(Records contained in a dataset)
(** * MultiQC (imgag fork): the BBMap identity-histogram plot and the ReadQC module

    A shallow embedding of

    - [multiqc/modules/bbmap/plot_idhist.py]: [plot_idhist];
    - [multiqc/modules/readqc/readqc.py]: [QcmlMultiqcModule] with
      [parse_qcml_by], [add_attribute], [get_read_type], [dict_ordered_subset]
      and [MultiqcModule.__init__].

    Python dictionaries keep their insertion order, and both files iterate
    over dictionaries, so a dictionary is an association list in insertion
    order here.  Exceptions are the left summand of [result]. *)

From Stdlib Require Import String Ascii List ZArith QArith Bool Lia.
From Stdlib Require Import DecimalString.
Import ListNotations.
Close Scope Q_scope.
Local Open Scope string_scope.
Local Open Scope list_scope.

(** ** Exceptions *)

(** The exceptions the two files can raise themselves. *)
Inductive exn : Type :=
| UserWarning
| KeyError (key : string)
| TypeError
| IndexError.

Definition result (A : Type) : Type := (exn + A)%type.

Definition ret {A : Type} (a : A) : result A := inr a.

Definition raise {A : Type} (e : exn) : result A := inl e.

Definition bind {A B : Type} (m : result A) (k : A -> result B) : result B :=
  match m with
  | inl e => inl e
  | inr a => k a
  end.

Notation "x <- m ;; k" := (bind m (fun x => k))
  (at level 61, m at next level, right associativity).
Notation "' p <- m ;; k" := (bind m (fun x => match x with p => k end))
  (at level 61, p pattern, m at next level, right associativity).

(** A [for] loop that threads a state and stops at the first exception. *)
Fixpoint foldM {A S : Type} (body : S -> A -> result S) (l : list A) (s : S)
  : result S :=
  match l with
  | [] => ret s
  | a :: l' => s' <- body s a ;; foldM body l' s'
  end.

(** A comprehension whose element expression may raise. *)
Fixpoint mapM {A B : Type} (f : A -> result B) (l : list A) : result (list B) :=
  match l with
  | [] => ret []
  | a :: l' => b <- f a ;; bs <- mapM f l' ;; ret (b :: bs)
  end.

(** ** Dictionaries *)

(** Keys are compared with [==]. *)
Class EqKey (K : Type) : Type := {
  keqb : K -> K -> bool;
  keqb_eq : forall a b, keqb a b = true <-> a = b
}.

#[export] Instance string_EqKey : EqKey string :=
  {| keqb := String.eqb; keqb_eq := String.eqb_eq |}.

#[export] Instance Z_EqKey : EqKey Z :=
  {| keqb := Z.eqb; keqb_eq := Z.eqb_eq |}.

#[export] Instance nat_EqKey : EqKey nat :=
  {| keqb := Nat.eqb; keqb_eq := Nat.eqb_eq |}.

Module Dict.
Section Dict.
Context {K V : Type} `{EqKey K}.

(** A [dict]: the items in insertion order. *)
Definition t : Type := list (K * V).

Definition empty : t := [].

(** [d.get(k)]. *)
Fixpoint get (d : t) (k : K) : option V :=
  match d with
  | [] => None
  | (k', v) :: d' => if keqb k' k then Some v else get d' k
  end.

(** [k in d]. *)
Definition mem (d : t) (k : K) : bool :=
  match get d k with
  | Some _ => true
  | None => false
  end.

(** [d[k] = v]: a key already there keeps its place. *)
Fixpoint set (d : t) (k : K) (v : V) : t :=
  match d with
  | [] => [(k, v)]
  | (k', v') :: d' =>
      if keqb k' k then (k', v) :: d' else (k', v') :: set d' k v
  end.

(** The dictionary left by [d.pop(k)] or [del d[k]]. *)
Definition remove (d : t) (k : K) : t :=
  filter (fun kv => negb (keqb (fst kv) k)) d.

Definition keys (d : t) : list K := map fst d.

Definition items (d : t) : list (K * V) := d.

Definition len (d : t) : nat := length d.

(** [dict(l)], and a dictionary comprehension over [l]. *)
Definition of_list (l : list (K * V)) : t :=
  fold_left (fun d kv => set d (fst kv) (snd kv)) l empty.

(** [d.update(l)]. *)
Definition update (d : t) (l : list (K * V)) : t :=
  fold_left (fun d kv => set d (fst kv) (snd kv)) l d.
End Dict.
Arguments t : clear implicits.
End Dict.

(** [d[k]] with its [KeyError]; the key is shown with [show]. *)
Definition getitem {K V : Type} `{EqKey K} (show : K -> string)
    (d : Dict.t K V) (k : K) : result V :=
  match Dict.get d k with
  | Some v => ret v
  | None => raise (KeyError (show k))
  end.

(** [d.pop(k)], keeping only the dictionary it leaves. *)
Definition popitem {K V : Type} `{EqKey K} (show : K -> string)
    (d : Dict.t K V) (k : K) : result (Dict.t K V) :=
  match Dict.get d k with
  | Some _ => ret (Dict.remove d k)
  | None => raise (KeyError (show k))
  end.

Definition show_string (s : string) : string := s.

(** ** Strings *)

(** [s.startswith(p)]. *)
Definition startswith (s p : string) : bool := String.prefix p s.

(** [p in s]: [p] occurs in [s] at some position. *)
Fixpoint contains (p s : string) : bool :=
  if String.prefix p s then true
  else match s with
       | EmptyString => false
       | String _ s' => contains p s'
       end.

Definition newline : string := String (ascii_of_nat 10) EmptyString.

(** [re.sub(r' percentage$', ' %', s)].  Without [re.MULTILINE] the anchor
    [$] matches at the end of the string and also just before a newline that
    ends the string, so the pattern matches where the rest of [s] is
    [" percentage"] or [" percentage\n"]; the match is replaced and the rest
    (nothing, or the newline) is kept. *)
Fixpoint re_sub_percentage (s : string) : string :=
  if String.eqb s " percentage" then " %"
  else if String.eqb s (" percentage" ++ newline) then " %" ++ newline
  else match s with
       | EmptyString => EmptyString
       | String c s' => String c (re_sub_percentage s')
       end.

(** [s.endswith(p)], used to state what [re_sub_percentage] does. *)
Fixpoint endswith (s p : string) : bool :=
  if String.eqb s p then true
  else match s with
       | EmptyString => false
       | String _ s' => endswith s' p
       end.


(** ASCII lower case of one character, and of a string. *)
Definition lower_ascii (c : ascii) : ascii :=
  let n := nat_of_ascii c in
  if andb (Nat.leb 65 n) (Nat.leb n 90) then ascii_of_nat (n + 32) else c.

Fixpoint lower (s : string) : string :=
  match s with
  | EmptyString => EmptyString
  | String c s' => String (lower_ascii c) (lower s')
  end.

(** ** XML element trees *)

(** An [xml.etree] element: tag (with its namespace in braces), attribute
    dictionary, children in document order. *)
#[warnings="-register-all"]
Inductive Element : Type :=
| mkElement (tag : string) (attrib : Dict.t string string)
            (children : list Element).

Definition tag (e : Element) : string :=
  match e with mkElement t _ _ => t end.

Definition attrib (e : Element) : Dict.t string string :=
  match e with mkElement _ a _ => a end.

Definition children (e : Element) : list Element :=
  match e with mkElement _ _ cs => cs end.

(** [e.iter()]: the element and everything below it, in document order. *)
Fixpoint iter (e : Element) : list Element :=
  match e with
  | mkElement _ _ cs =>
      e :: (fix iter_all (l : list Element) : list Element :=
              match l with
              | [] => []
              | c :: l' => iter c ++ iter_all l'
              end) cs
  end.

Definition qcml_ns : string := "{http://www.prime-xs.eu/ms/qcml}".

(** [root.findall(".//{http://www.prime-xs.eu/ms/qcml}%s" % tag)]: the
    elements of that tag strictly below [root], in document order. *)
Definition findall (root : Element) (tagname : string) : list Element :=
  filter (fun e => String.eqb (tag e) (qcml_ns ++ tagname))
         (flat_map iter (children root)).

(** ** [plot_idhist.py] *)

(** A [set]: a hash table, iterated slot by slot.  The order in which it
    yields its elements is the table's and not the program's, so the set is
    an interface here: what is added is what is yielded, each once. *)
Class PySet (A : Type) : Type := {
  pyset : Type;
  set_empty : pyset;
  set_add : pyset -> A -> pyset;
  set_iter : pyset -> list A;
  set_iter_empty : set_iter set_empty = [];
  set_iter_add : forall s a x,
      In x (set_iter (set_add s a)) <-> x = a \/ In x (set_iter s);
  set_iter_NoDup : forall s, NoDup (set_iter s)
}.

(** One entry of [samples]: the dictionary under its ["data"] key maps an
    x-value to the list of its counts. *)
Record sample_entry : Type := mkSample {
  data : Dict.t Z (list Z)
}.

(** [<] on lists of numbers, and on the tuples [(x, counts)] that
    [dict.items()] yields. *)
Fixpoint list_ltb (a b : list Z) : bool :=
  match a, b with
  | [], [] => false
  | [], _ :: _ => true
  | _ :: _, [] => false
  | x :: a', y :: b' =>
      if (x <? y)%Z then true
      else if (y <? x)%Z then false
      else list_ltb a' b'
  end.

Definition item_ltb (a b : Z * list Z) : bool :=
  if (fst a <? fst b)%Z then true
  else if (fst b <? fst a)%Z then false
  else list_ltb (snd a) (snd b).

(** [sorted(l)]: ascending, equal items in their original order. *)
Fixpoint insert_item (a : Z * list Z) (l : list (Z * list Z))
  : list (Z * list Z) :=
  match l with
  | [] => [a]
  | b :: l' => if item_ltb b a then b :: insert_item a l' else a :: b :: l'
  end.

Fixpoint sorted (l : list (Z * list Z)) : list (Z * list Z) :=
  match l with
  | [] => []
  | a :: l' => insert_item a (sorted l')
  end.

Assignment ->
Print again the lines of the entries above that fall between the line holding "(snd kv)) l d." and the line holding "Definition startswith (s", inclusive, exactly as they stand.

Expected output ->
  fold_left (fun d kv => set d (fst kv) (snd kv)) l d.
End Dict.
Arguments t : clear implicits.
End Dict.

(** [d[k]] with its [KeyError]; the key is shown with [show]. *)
Definition getitem {K V : Type} `{EqKey K} (show : K -> string)
    (d : Dict.t K V) (k : K) : result V :=
  match Dict.get d k with
  | Some v => ret v
  | None => raise (KeyError (show k))
  end.

(** [d.pop(k)], keeping only the dictionary it leaves. *)
Definition popitem {K V : Type} `{EqKey K} (show : K -> string)
    (d : Dict.t K V) (k : K) : result (Dict.t K V) :=
  match Dict.get d k with
  | Some _ => ret (Dict.remove d k)
  | None => raise (KeyError (show k))
  end.

Definition show_string (s : string) : string := s.

(** ** Strings *)

(** [s.startswith(p)]. *)
Definition startswith (s p : string) : bool := String.prefix p s.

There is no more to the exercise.